Work required - Copy out each line below containing "mark".

Supplied data -
(** The loop over [open_positions], with the two running totals. *)
Fixpoint positions_loop (ps : list dict)
         (total_unrealized_pnl total_notional : float) : M (float * float) :=
  match ps with
  | [] => ret (total_unrealized_pnl, total_notional)
  | pos :: ps' =>
      let symbol := dict_get pos "symbol" (VStr "Unknown") in
      let side := dict_get pos "side" (VStr "Unknown") in
      contracts <~ lift (num_field pos "contracts") ;;
      entry <~ lift (num_field pos "entryPrice") ;;
      mark <~ lift (num_field pos "markPrice") ;;
      pnl <~ lift (num_field pos "unrealizedPnl") ;;
      notional <~ lift (num_field pos "notional") ;;
      lift (py_format symbol aligned) ;;;
      lift (py_format side aligned) ;;;
      print (PositionRow symbol side contracts entry mark pnl) ;;;
      positions_loop ps' (total_unrealized_pnl + pnl)%float
                     (total_notional + abs notional)%float
  end.

Definition positions_try (ex : exchange) : M positions_result :=
  dt <~ get_default_type ;;
  positions <~ lift (fetch_positions ex dt) ;;
  ps <~ lift (py_iter positions) ;;
  open_positions <~ lift (open_positions_of ps) ;;
  totals <~ match open_positions with
            | [] => print (Note "No open positions") ;;;
                    ret (0%float, 0%float)
            | _ => print (Count "Open positions" (List.length open_positions)) ;;;
                   positions_loop open_positions 0%float 0%float
            end ;;
  let '(total_unrealized_pnl, total_notional) := totals in
  print (Amount "Total Unrealized PnL" total_unrealized_pnl) ;;;
  print (Amount "Total Notional Value" total_notional) ;;;
  ret (PosOk open_positions total_unrealized_pnl total_notional).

Answer box -
      mark <~ lift (num_field pos "markPrice") ;;
      print (PositionRow symbol side contracts entry mark pnl) ;;;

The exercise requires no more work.